第2151回 ルクセンブルクに快勝(1) 24人中7人が代表未出場

 6年前の東日本大震災、昨年の平成28年熊本地震などで被災された皆様に心からお見舞い申し上げます。また、復興活動に従事されている皆様に敬意を表し、被災地域だけではなくすべての日本の皆様に激励の意を表します。

■3月下旬のインターナショナルマッチデー

 今年もフランスのサッカーシーンはフランスカップから始まった。リーグ戦、リーグカップン後半戦、そしてチャンピオンズリーグ、ヨーロッパリーグの決勝トーナメントという国内外での戦いを本連載では紹介してきたが、いよいよ3月の末に代表の試合が行われた。この時期にはインターナショナルマッチデーが2日間予定されているが、25日にワールドカップ予選を行い、28日には親善試合が行われる。
 フランスはワールドカップ予選でルクセンブルクとアウエーで対戦し、親善試合ではスペインとスタッド・ド・フランスで対戦する。ワールドカップ予選は全部で10試合消化するが、このルクセンブルク戦が5試合目、ちょうど前半戦の最後の試合となる。

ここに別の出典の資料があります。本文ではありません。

(* ===== verification/AerogelFacts.v ===== *)
(** * What Aerogel's checks guarantee

    Every peripheral access is authorised, energy accounts stay within their
    allowance, what a denial and a counter do to later accesses; the device
    lists of the module sheet are read back; what the natives do with
    results that were never produced. *)

From S2P Require Import Prelude Instance Aerogel.
From Stdlib Require Import Ascii.
#[local] Open Scope string_scope.
#[local] Open Scope list_scope.
#[local] Open Scope Z_scope.

(** ** Energy accounts *)

(** The account of a peripheral without its use. *)
Definition entitlement (i : SensorActuatorInfo) : SensorActuatorInfo :=
  set_used_power 0 (set_sa_timestamp 0 i).
Definition in_budget (i : SensorActuatorInfo) : Prop :=
  0 <= used_power i <= allowed_power_consumption i.

Lemma charge_entitlement t i d i' : charge t i = (d, i') -> entitlement i' = entitlement i.
Proof. unfold charge. repeat case_match; intros E; by simplify_eq. Qed.

Lemma charge_in_budget t i d i' :
  0 <= allowed_power_consumption i -> charge t i = (d, i') -> in_budget i'.
Proof.
  intros Ha. unfold charge, in_budget. destruct (_ <? u32 (t - _)); [intros E; by simplify_eq|].
  cbn [allowed_power_consumption used_power set_used_power].
  destruct (Z.ltb_spec (allowed_power_consumption i) (u32 (used_power i + u32 (power i * 1))));
    intros E; simplify_eq; cbn -[uwrap] in *; [lia|].
  pose proof (uwrap_range 32 (used_power i + u32 (power i * 1)) ltac:(lia)) as [? ?]; lia.
Qed.

(** Checks of one peripheral one after the other. *)
Fixpoint charges (ts : list Z) (i : SensorActuatorInfo) : list bool :=
  match ts with
  | [] => []
  | t :: ts => let '(d, i) := charge t i in d :: charges ts i
  end.

Definition same_window (i : SensorActuatorInfo) (t : Z) : Prop :=
  u32 (t - sa_timestamp i) <= 10000000.

(** Checks a full allowance lets through in a row. *)
Definition full_run (i : SensorActuatorInfo) : Z := allowed_power_consumption i / power i.

Lemma charge_in_window i t k :
  0 < power i -> 0 <= allowed_power_consumption i -> allowed_power_consumption i + power i < 2 ^ 32 ->
  same_window i t -> 0 <= k <= full_run i -> used_power i = k * power i ->
  charge t i = (bool_decide (k = full_run i),
    set_used_power (if bool_decide (k = full_run i) then 0 else (k + 1) * power i) i).
Proof.
  intros Hp Ha Hs Hw Hk Hu. unfold charge, same_window, full_run in *.
  destruct (Z.ltb_spec 10000000 (u32 (t - sa_timestamp i))); [lia|].
  pose proof (Z.div_mod (allowed_power_consumption i) (power i) ltac:(lia)) as Hd.
  pose proof (Z.mod_pos_bound (allowed_power_consumption i) (power i) Hp).
  set (q := allowed_power_consumption i / power i) in *.
  assert (Hkp : k * power i <= allowed_power_consumption i) by nia.
  rewrite (uwrap_id 32 (power i * 1)) by (unfold in_u; lia).
  rewrite Hu, uwrap_id by (unfold in_u; lia). cbn [allowed_power_consumption used_power set_used_power].
  destruct (Z.ltb_spec (allowed_power_consumption i) (k * power i + power i * 1)).
  - rewrite bool_decide_eq_true_2 by nia. done.
  - rewrite bool_decide_eq_false_2 by nia. do 2 f_equal. lia.
Qed.

Lemma charges_run i ts k :
  0 < power i -> 0 <= allowed_power_consumption i -> allowed_power_consumption i + power i < 2 ^ 32 ->
  Forall (same_window i) ts -> 0 <= k <= full_run i -> used_power i = k * power i ->
  charges ts i = map (fun j => (k + 1 + Z.of_nat j) mod (full_run i + 1) =? 0) (seq 0 (length ts)).
Proof.
  intros Hp Ha Hs Hw. revert i k Hp Ha Hs Hw. induction ts as [|t ts IH];
    intros i k Hp Ha Hs Hw Hk Hu; [done|].
  apply Forall_cons_1 in Hw as [Ht Hw]. cbn [charges length seq map].
  rewrite (charge_in_window i t k) by done. rewrite <- seq_shift, map_map.
  set (i' := set_used_power _ i). assert (Hf : full_run i' = full_run i) by done.
  f_equal.
  - rewrite Z.add_0_r. destruct (decide (k = full_run i)) as [->|Hn].
    + rewrite bool_decide_eq_true_2, Z.mod_same by lia. done.
    + rewrite bool_decide_eq_false_2, Z.mod_small by lia. symmetry. apply Z.eqb_neq. lia.
  - rewrite (IH i' (if bool_decide (k = full_run i) then 0 else k + 1)); try done.
    + apply map_ext. intros j. rewrite Hf. case_bool_decide as Hk'; [|do 2 f_equal; lia].
      rewrite Hk'. replace (full_run i + 1 + Z.of_nat (S j)) with
        (0 + 1 + Z.of_nat j + 1 * (full_run i + 1)) by lia. by rewrite Z.mod_add by lia.
    + rewrite Hf. case_bool_decide; lia.
    + unfold i'. cbn. case_bool_decide; lia.
Qed.

(** C14: a denial forgives the energy used so far.  In one window of ten
    seconds the checks of a peripheral are granted except every
    [allowed / power + 1]-st, however many there are: the allowance bounds
    the run between two denials and not the energy of the window. *)
Theorem denial_refills_allowance (i : SensorActuatorInfo) (ts : list Z) :
  0 < power i -> 0 <= allowed_power_consumption i -> allowed_power_consumption i + power i < 2 ^ 32 ->
  Forall (same_window i) ts -> used_power i = 0 ->
  charges ts i =
    map (fun j => (Z.of_nat j + 1) mod (allowed_power_consumption i / power i + 1) =? 0)
        (seq 0 (length ts)).
Proof.
  intros Hp Ha Hs Hw Hu. rewrite (charges_run i ts 0); try done.
  - apply map_ext. intros j. unfold full_run. do 2 f_equal. lia.
  - split; [lia|]. apply Z.div_pos; lia.
Qed.

Lemma denial_refills_allowance_witness :
  charges [5; 6; 7; 8; 9; 10; 11; 12] (mkSensorActuatorInfo 1 0 2 500 1000 0 0)
    = [false; false; true; false; false; true; false; false].
Proof.
  rewrite denial_refills_allowance; [vm_compute; reflexivity|cbn; lia|cbn; lia|cbn; lia| |done].
  repeat constructor; vm_compute; congruence.
Defined.
(** [v] is no [else], or one of the block at [a] before [x]. *)
Definition else_sound (a x : nat) (d v : Z) : Prop :=
  v = 0 \/ exists e, v = base + Z.of_nat e /\ (a <= e < x)%nat /\ path c e d /\ is_plain1 c e.

Definition block_sound (a n : nat) (d v : Z) : Prop :=
  block_from c a n d 0 /\ is_end c n /\ else_sound a n d v.

Definition entry_sound (b : BlockAddr) : Prop :=
  start_addr b = 0 \/ exists a n d, start_addr b = base + Z.of_nat a /\
    end_addr b = base + Z.of_nat n /\ block_sound a n d (else_addr b).

Definition cache_sound (cache : list (BlockAddr * BlockAddr)) : Prop :=
  Forall (fun '(b0, b1) => entry_sound b0 /\ entry_sound b1) cache.

Lemma else_sound_mono a x y d v : else_sound a x d v -> (x <= y)%nat -> else_sound a y d v.
Proof. intros [->|(e & -> & ? & ?)] ?; [by left|right; exists e; split; [done|split; [lia|done]]]. Qed.

(** The remembered blocks at position [x], [dep] of them open, the
    outermost one at depth [d0]. *)
Definition open_entry (d0 : Z) (dep x j : nat) (b : BlockAddr) : Prop :=
  exists a, start_addr b = base + Z.of_nat a /\
    block_from c a x (d0 + Z.of_nat j) (Z.of_nat dep - 1 - Z.of_nat j) /\
    else_sound a x (d0 + Z.of_nat j) (else_addr b).

Definition stack_sound (d0 : Z) (dep x : nat) (st : list BlockAddr) : Prop :=
  length st = BLOCK_STACK_SIZE /\
  forall j b, st !! j = Some b ->
    if decide (j < dep)%nat then open_entry d0 dep x j b else entry_sound b.

Lemma open_entry_step d0 dep x j b n e :
  open_entry d0 dep x j b -> (j < dep)%nat -> instr (drop x c) = Some (n, e) ->
  (j < Z.to_nat (Z.of_nat dep + e))%nat ->
  open_entry d0 (Z.to_nat (Z.of_nat dep + e)) (x + n) j b.
Proof.
  intros (a & Hs & Hb & He) Hj Hi Hlt. exists a. split; [done|]. split.
  - replace (Z.of_nat (Z.to_nat (Z.of_nat dep + e)) - 1 - Z.of_nat j)
      with (Z.of_nat dep - 1 - Z.of_nat j + e) by lia.
    apply block_from_step; [done..|lia].
  - eapply else_sound_mono; [done|lia].
Qed.

Lemma stack_sound_plain d0 dep x st n :
  stack_sound d0 dep x st -> instr (drop x c) = Some (n, 0) -> stack_sound d0 dep (x + n) st.
Proof.
  intros [Hl Hst] Hi. split; [done|]. intros j b Hj. specialize (Hst j b Hj).
  destruct (decide _) as [Hd|]; [|done].
  pose proof (open_entry_step d0 dep x j b n 0 Hst Hd Hi) as Ho.
  replace (Z.to_nat (Z.of_nat dep + 0)) with dep in Ho by lia. by apply Ho.
Qed.

Lemma stack_sound_open d0 dep x st :
  stack_sound d0 dep x st -> instr (drop x c) = Some (2%nat, 1) ->
  path c x (d0 + Z.of_nat dep - 1) ->
  stack_sound d0 (S dep) (x + 2) (set_stack_start dep (base + Z.of_nat x + 2) st).
Proof.
  intros [Hl Hst] Hi Hp. split; [by unfold set_stack_start; rewrite length_alter|].
  intros j b Hj. unfold set_stack_start in Hj. destruct (decide (j = dep)) as [->|Hne].
  - rewrite list_lookup_alter_eq in Hj. destruct (st !! dep) as [b0|]; [|done]. cbn in Hj. simplify_eq.
    destruct (decide _); [|lia]. exists (x + 2)%nat. cbn. split; [lia|]. split; [|by left].
    replace (Z.of_nat (S dep) - 1 - Z.of_nat dep) with 0 by lia. apply block_from_start.
    pose proof (path_next _ _ _ _ _ Hp Hi) as Hn.
    by replace (d0 + Z.of_nat dep - 1 + 1) with (d0 + Z.of_nat dep) in Hn by lia.
  - rewrite list_lookup_alter_ne in Hj by done. specialize (Hst j b Hj).
    destruct (decide (j < dep)%nat) as [Hd|], (decide (j < S dep)%nat); try lia; [|done].
    pose proof (open_entry_step d0 dep x j b 2 1 Hst Hd Hi) as Ho.
    replace (Z.to_nat (Z.of_nat dep + 1)) with (S dep) in Ho by lia. apply Ho. lia.
Qed.

Lemma stack_sound_else d0 dep x st :
  (1 <= dep)%nat -> stack_sound d0 dep x st -> is_plain1 c x ->
  path c x (d0 + Z.of_nat dep - 1) ->
  stack_sound d0 dep (x + 1) (set_stack_else (dep - 1) (base + Z.of_nat x) st).
Proof.
  intros Hdep Hst Hi Hp. destruct (stack_sound_plain _ _ _ _ _ Hst Hi) as [Hl Hst'].
  split; [by unfold set_stack_else; rewrite length_alter|].
  intros j b Hj. unfold set_stack_else in Hj. destruct (decide (j = dep - 1)%nat) as [->|Hne].
  - rewrite list_lookup_alter_eq in Hj. destruct (st !! (dep - 1)%nat) as [b0|] eqn:E0; [|done].
    cbn in Hj. simplify_eq. specialize (Hst' _ _ E0). destruct Hst as [_ Hst]. specialize (Hst _ _ E0).
    destruct (decide _); [|lia]. destruct Hst' as (a & Hs & Hb & _). destruct Hst as (a' & Hs' & Hb' & _).
    assert (a' = a) as -> by lia. exists a. cbn. split; [done|]. split; [done|]. right. exists x.
    split; [done|]. split; [pose proof (bf_le _ _ _ _ _ Hb'); lia|]. split; [|done].
    by replace (d0 + Z.of_nat (dep - 1)) with (d0 + Z.of_nat dep - 1) by lia.
  - rewrite list_lookup_alter_ne in Hj by done. by apply Hst'.
Qed.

■新戦力を試す条件が整い、若手を大量に招集したディディエ・デシャン監督

 現在フランスはグループAで首位であるが、上位陣との戦いとしては6月のスウェーデン戦(アウエー)、8月のオランダ戦(ホーム)、10月のブルガリア戦(アウエー)が残っている。ここまで1分3敗という成績のルクセンブルクとは実力的に差があり、スペイン戦は親善試合であることから、選手のテストをしやすい環境にある。さらに次の国際試合はスウェーデン戦の予定されている6月初めであるが、この時期はちょうど20歳以下のワールドカップが韓国で開催され、この年代の選手を招集することが難しくなる。したがってこの3月の連戦は選手のテストには絶好の機会となった。ディディエ・デシャン監督にとっては新戦力をその1人でも掘り起し、6月以降の後半戦に備えたいところである。
 この2試合に臨むメンバーが3月16日に発表された。通常は23人がメンバー選出されるが、デシャン監督は24人のリストを発表した。通常より1人多い理由はメンバーのうちのポール・ポグバが、ルクセンブルク戦は出場停止であるという理由もあるが、やはり選手のテストという意味が大きいであろう。

■フィールドプレーヤー4人が代表初招集

 この24人のうちでこれまでの代表で出場経験がないのはGKのアルフォンス・アレオラ、ブノワ・コスティル、DFのプレスネル・キンペンベ、バンジャマン・マンディ、MFのコランタン・トリッソ、FWのキリアン・ムバッペ、フローラン・トーバンと実に7人に上る。その中で、GKの2人はこれまでに代表チームに招集されたことはあるが、ポジション的に試合途中の交代出場のケースがなかったが、フィールドプレーヤーはキンペンベ以外の4人は代表初招集である。

■最大の注目は18歳のキリアン・ムバッペ

 その中での注目はモナコに所属するムバッペであろう。前々回の本連載で紹介した通り、代表メンバー発表の前日にはチャンピオンズリーグの決勝トーナメント1回戦でイングランドのマンチェスター・シティを3-1で下した立役者である。弱冠18歳のムバッペは、この連戦に出場するとすれば18歳3か月での代表デビューとなり、これは100年以上の歴史のあるフランス代表では1955年に18歳2か月でスウェーデン戦に出場したマリアン・ウィニエスキーに次いで史上2番目に若い代表デビューとなる。そして、1998年のワールドカップ優勝の時にはまだ生まれておらず、フランスワールドカップ優勝以降に生まれた選手としては初の代表戦出場となる。
 モナコからはもう1人、代表初招集の選手がいる。22歳のマンディである。マンディもまたマンチェスター・シティ戦での活躍の余韻が続く中での代表入りとなった。サイドDFのマンディは今季はコンスタントに試合に出場し、得点こそ1点であるがアシストは実に10を数える。サイドからの攻撃の演出に期待したいところである。
 モナコからは昨年11月の連戦時にキングスレー・コマンの負傷によって追加招集され、コートジボワールとの親善試合で代表デビューした21歳のトマ・ルマールも名を連ねた。
 そしてトリッソはヨーロッパリーグで活躍しているリヨンの選手であり、トーバンは24歳で初めての代表招集である。